» Data under study:
◇ ◇ ◇ ◇ ◇ ◇ ◇

(** X3: on a page that satisfies the invariants, [SP_InsertRecord] returns
    [SP_OK] exactly when the length is positive and the record, with a new
    directory entry when no tombstone can be reused, fits in what the page
    has free once its holes are reclaimed; otherwise it returns
    [SP_ERR_NOSPACE]. *)
Theorem insert_succeeds_iff_fits (buf : page) (data : list byte) (len : Z) :
  inv buf -> len <= Z.of_nat (length data) ->
  let rc := fst (fst (insert buf data len)) in
  (rc = SP_OK \/ rc = SP_ERR_NOSPACE) /\
  (rc = SP_OK <->
   0 < len /\
   len + (if hdr_freeListHead buf =? SP_INVALID_SLOT
          then sizeof_SP_SlotEntry else 0)
   <= PF_PAGE_SIZE - sizeof_SP_PageHeader
      - hdr_slotCount buf * sizeof_SP_SlotEntry - SP_PageUsedBytes buf).
Proof.
  intros Hinv Hdata rc.
  destruct (compact_free_ptr buf Hinv) as (H1 & H2 & H3).
  pose proof Hinv as [Hlay _].
  destruct (compact_compacted PF_PAGE_SIZE page_size_ok buf _ Hlay)
    as [order C].
  pose proof (cp_slotCount _ _ _ _ _ C) as Hsc.
  destruct (insert_spec PF_PAGE_SIZE page_size_ok buf data len Hinv Hdata)
    as (rc' & b' & out & Heq & _ & Hcases).
  unfold rc. rewrite Heq. simpl. fold (need_slot buf).
  destruct Hcases
    as [(-> & _ & _ & Hwhy)
       |(-> & _ & Hpos & bX & HinvX & V & _ & Hspace & _)].
  - split; [auto|]. split; [discriminate|].
    intros [Hpos Hfit]. exfalso. destruct Hwhy as [Hle|Hfull]; [lia|].
    unfold SP_PageFreeSpace in Hfull. rewrite Hsc, H1 in Hfull. lia.
  - split; [auto|]. split; [|reflexivity]. intros _. split; [exact Hpos|].
    pose proof (used_bytes_bound bX HinvX) as Hb.
    destruct (same_view_used buf bX (lay_slotCount _ _ _ Hlay) V) as [Hu _].
    unfold SP_PageFreeSpace in Hspace.
    rewrite (sv_slotCount _ _ V), Hu in *. lia.
Qed.
(** * Conditional validation of the job application form (src/App.js)

    App.js declares [validationSchema] with the yup schema builder and runs it
    in [handleSubmit] with [abortEarly: false].  The schema declaration and
    [handleSubmit] are embedded from App.js.  The builder calls they make
    ([string], [number], [array], [date], [required], [min], [typeError],
    [email], [url], [when], [validate]) are embedded with the behaviour of the
    yup 0.32 line, the last one that accepts a schema object for [then:], which
    is how App.js writes its conditions.

    The records are the [formData] that the form can hold: a string for each
    text input, an array of strings for the skills, and for the interview
    time a Date, [null] (the picker cleared) or nothing.  JavaScript strings
    are modelled as [string], a sequence of code units below 256.  The two
    format patterns of the library ([rEmail], [rUrl]) are parameters of the
    development.  A promise that is rejected and caught is a [Rejected]
    result; [e.preventDefault()] has no part in the state and is left out. *)

From Stdlib Require Import ZArith String Ascii.
From stdpp Require Import base option list gmap strings.

Local Open Scope string_scope.
Local Open Scope Z_scope.

(** ** The JavaScript built-ins that the schema reaches *)
Module JS.

(** A Number, as the text of a literal gives it.  [Finite m e] is the literal
    whose exact value is [m * 10^e]; the engine holds the double nearest to
    that value (ties go to the even mantissa), and [ge] compares that double.
    The whole literal is rounded, as the engines do (for a literal of more
    than 20 significant digits the language also lets an engine round from
    the first 20).  Whether a number is NaN does not depend on the rounding. *)
Inductive number :=
| NaN
| Infinity (negative : bool)
| Finite (m e : Z).

Definition isNaN (n : number) : bool :=
  match n with NaN => true | _ => false end.

(** [a / b >= 2^l], for positive [a] and [b]. *)
Definition atLeastPow2 (a b l : Z) : bool :=
  if 0 <=? l then b * 2 ^ l <=? a else b <=? a * 2 ^ (- l).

◇ ◇ ◇ ◇ ◇ ◇ ◇

In the listing, count the lines that contain the word "schema", then give the number and nothing more.

» Answer box: 4